> **Record extracts**:
(* ===== verification/McsAllocator.v ===== *)
(** * SELinux MCS category allocation

    [src/broker/qdistro_mcs_allocator.py]: categories are handed to the active
    attachments of a compartment set and returned when the last one is released.
    Every public method holds the lock, so each is one step on the state. *)

From S2P Require Import Prelude.

Module Mcs.

Definition DEFAULT_POOL_SIZE : Z := 1024.
Definition SENSITIVITY : string := "s0".

(** An equivalence class: the compartments and the conflict classes. *)
Abbreviation mcs_key := (gset string * gset string)%type.

(** ** Values *)

(** The [reason] texts of [McsResult] *)
Inductive mcs_reason :=
| MR_no_compartments | MR_already_allocated (attachment_id : string)
| MR_multi_unauthorised | MR_multi_no_conflict_metadata
| MR_multi_bridge (confs : list string) | MR_shared | MR_exhausted | MR_fresh.

Record McsResult := {
  ok : bool;
  label : option string;
  categories : gset nat;
  reason : mcs_reason;
  exhausted : bool;
}.

Inductive McsAllocatorError := ME_pool_size | ME_attachment_id.

Record Allocation := {
  al_compartments : gset string;
  al_conflict_classes : gset string;
  al_categories : gset nat;
  al_attachments : gset string;
}.

Record McsAllocator := {
  pool_size : nat;
  sensitivity : string;
  free : gset nat;
  by_key : gmap mcs_key Allocation;
  by_attachment : gmap string mcs_key;
}.

(** [McsAllocator(pool_size=..., sensitivity=...)] *)
Definition new_allocator (pool : Z) (sens : string) : result McsAllocatorError McsAllocator :=
  if (pool <=? 0)%Z then Err ME_pool_size
  else Ok {| pool_size := Z.to_nat pool; sensitivity := sens;
             free := set_seq 0 (Z.to_nat pool); by_key := ∅; by_attachment := ∅ |}.

(** ** Helpers *)

(** [_frozen_strs]: [None], a bare string, or an iterable (a mapping iterates its
    keys). A number, which Python refuses to iterate, is not a possible argument. *)
Definition frozen_strs (values : pyval) : gset string :=
  match values with
  | PStr s => {[s]}
  | PList l => strs_of l
  | PDict d => strs_of d.*1
  | _ => ∅
  end.

(** [",".join(f"c{n}" for n in ...)] *)
Fixpoint join_cats (l : list nat) : string :=
  match l with
  | [] => ""
  | [n] => "c" +:+ pretty n
  | n :: l' => "c" +:+ pretty n +:+ "," +:+ join_cats l'
  end.

(** [_format_label] *)
Definition format_label (s : McsAllocator) (cats : gset nat) : string :=
  if bool_decide (cats = ∅) then sensitivity s
  else sensitivity s +:+ ":" +:+ join_cats (merge_sort Nat.le (elements cats)).

(** [min(self._free)], for a non-empty set *)
Definition set_min (x : nat) (l : list nat) : nat := foldl Nat.min x l.

(** ** Introspection *)

Definition free_count (s : McsAllocator) : nat := size (free s).
Definition active_attachments (s : McsAllocator) : nat := size (by_attachment s).

(** [label_for]; a missing [by_key] entry would be a [KeyError], modelled as [None] in
    the inner lookup and excluded by the invariant. *)
Definition label_for (s : McsAllocator) (attachment_id : string) : option string :=
  key ← by_attachment s !! attachment_id;
  alloc ← by_key s !! key;
  Some (format_label s (al_categories alloc)).

(** ** Allocation *)

Definition refused (r : mcs_reason) (exh : bool) : McsResult :=
  {| ok := false; label := None; categories := ∅; reason := r; exhausted := exh |}.

Definition granted (s : McsAllocator) (cats : gset nat) (r : mcs_reason) : McsResult :=
  {| ok := true; label := Some (format_label s cats); categories := cats; reason := r;
     exhausted := false |}.

(** [existing.attachments.add(attachment_id)] on the shared allocation object *)
Definition add_attachment (a : Allocation) (id : string) : Allocation :=
  {| al_compartments := al_compartments a; al_conflict_classes := al_conflict_classes a;
     al_categories := al_categories a; al_attachments := al_attachments a ∪ {[id]} |}.

(** [alloc.attachments.discard(attachment_id)] *)
Definition discard_attachment (a : Allocation) (id : string) : Allocation :=
  {| al_compartments := al_compartments a; al_conflict_classes := al_conflict_classes a;
     al_categories := al_categories a; al_attachments := al_attachments a ∖ {[id]} |}.

Definition with_state (s : McsAllocator) fr bk ba : McsAllocator :=
  {| pool_size := pool_size s; sensitivity := sensitivity s; free := fr;
     by_key := bk; by_attachment := ba |}.

(** [allocate] *)
Definition allocate (s : McsAllocator) (attachment_id : string) (comps_arg confs_arg : pyval)
    (allow_multi : bool) (authority : option string)
    : result McsAllocatorError (McsAllocator * McsResult) :=
  let comps := frozen_strs comps_arg in
  let confs := frozen_strs confs_arg in
  if negb (truthy attachment_id) then Err ME_attachment_id
  else if bool_decide (comps = ∅) then Ok (s, refused MR_no_compartments false)
  else if bool_decide (is_Some (by_attachment s !! attachment_id)) then
    Ok (s, refused (MR_already_allocated attachment_id) false)
  else if 1 <? size comps then
    if negb allow_multi || negb (truthy (default "" authority)) then
      Ok (s, refused MR_multi_unauthorised false)
    else if bool_decide (confs = ∅) then Ok (s, refused MR_multi_no_conflict_metadata false)
    else Ok (s, refused (MR_multi_bridge (sorted_set confs)) false)
  else
    let key := (comps, confs) in
    match by_key s !! key with
    | Some existing =>
        Ok (with_state s (free s) (<[key := add_attachment existing attachment_id]> (by_key s))
              (<[attachment_id := key]> (by_attachment s)),
            granted s (al_categories existing) MR_shared)
    | None =>
        match elements (free s) with
        | [] => Ok (s, refused MR_exhausted true)
        | c0 :: cs =>
            let cat := set_min c0 cs in
            let cats : gset nat := {[cat]} in
            Ok (with_state s (free s ∖ {[cat]})
                  (<[key := {| al_compartments := comps; al_conflict_classes := confs;
                               al_categories := cats; al_attachments := {[attachment_id]} |}]>
                     (by_key s))
                  (<[attachment_id := key]> (by_attachment s)),
                granted s cats MR_fresh)
        end
    end.

(** [release] *)
Definition release (s : McsAllocator) (attachment_id : string) : McsAllocator * bool :=
  match by_attachment s !! attachment_id with
  | None => (s, false)
  | Some key =>
      let ba := delete attachment_id (by_attachment s) in
      match by_key s !! key with
      | None => (with_state s (free s) (by_key s) ba, false)
      | Some alloc =>
          let alloc' := discard_attachment alloc attachment_id in
          if bool_decide (al_attachments alloc' = ∅) then
            (with_state s (free s ∪ al_categories alloc') (delete key (by_key s)) ba, true)
          else (with_state s (free s) (<[key := alloc']> (by_key s)) ba, true)
      end
  end.

(** ** Invariant *)

(** The allocator's books: an allocation is filed under its own class, confines one
    category of the pool, and is referenced by at least one attachment; the two tables
    agree on who holds what; a category is free or allocated, never both, never to two
    classes, and none is lost. *)
Record inv (s : McsAllocator) : Prop := {
  inv_alloc : ∀ k a, by_key s !! k = Some a →
    (al_compartments a, al_conflict_classes a) = k ∧
    (∃ c, al_categories a = {[c]} ∧ c < pool_size s ∧ c ∉ free s) ∧
    al_attachments a ≠ ∅ ∧
    ∀ id, id ∈ al_attachments a → by_attachment s !! id = Some k;
  inv_attach : ∀ id k, by_attachment s !! id = Some k →
    ∃ a, by_key s !! k = Some a ∧ id ∈ al_attachments a;
  inv_disjoint : ∀ k1 k2 a1 a2 c, by_key s !! k1 = Some a1 → by_key s !! k2 = Some a2 →
    c ∈ al_categories a1 → c ∈ al_categories a2 → k1 = k2;
  inv_pool : ∀ c, c < pool_size s ↔
    c ∈ free s ∨ ∃ k a, by_key s !! k = Some a ∧ c ∈ al_categories a;
}.

Lemma set_min_elem x l : set_min x l ∈ x :: l.
Proof.
  unfold set_min. revert x. induction l as [|y l IH]; intros x; cbn [foldl]; [constructor|].
  specialize (IH (x `min` y)). destruct (Nat.min_spec x y) as [[_ E]|[_ E]];
    rewrite E in *; set_solver.
Qed.

Lemma set_min_free s c0 cs :
  elements (free s) = c0 :: cs → set_min c0 cs ∈ free s.
Proof.
  intros E. apply elem_of_elements. rewrite E. apply set_min_elem.
Qed.

Lemma new_allocator_inv pool sens s : new_allocator pool sens = Ok s → inv s.
Proof.
  unfold new_allocator. destruct (Z.leb_spec pool 0); [done|]. intros [= <-].
  split; simpl; try (intros *; rewrite lookup_empty; done).
  intros c. rewrite elem_of_set_seq. setoid_rewrite lookup_empty. naive_solver lia.
Qed.

(** Replacing an allocation by one with the same categories *)
Section same_categories.
Context (m : gmap mcs_key Allocation) (key : mcs_key) (a b : Allocation).
Context (Hkey : m !! key = Some a) (Hcat : al_categories b = al_categories a).

Lemma same_cats_lookup k b' :
  <[key := b]> m !! k = Some b' →
  ∃ a', m !! k = Some a' ∧ al_categories a' = al_categories b'.
Proof using Hkey Hcat.
  destruct (decide (key = k)) as [<-|Hne].
  - rewrite lookup_insert_eq. intros [= <-]. by exists a.
  - rewrite lookup_insert_ne by done. eauto.
Qed.

Lemma same_cats_held c :
  (∃ k a', <[key := b]> m !! k = Some a' ∧ c ∈ al_categories a') ↔
  (∃ k a', m !! k = Some a' ∧ c ∈ al_categories a').
Proof using Hkey Hcat.
  split; intros (k & a' & Hk & Hc).
  - apply same_cats_lookup in Hk as (a'' & Hk & He). exists k, a''. by rewrite He.
  - destruct (decide (key = k)) as [<-|Hne].
    + exists key, b. rewrite lookup_insert_eq, Hcat. by simplify_eq.
    + exists k, a'. by rewrite lookup_insert_ne.
Qed.
End same_categories.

> **Problem description**: Check each line of the listing above. Copy the ones with the word "else".

> **Answer box**:
  else Ok {| pool_size := Z.to_nat pool; sensitivity := sens;
  else sensitivity s +:+ ":" +:+ join_cats (merge_sort Nat.le (elements cats)).
  else if bool_decide (comps = ∅) then Ok (s, refused MR_no_compartments false)
  else if bool_decide (is_Some (by_attachment s !! attachment_id)) then
  else if 1 <? size comps then
    else if bool_decide (confs = ∅) then Ok (s, refused MR_multi_no_conflict_metadata false)
    else Ok (s, refused (MR_multi_bridge (sorted_set confs)) false)
  else
          else (with_state s (free s) (<[key := alloc']> (by_key s)) ba, true)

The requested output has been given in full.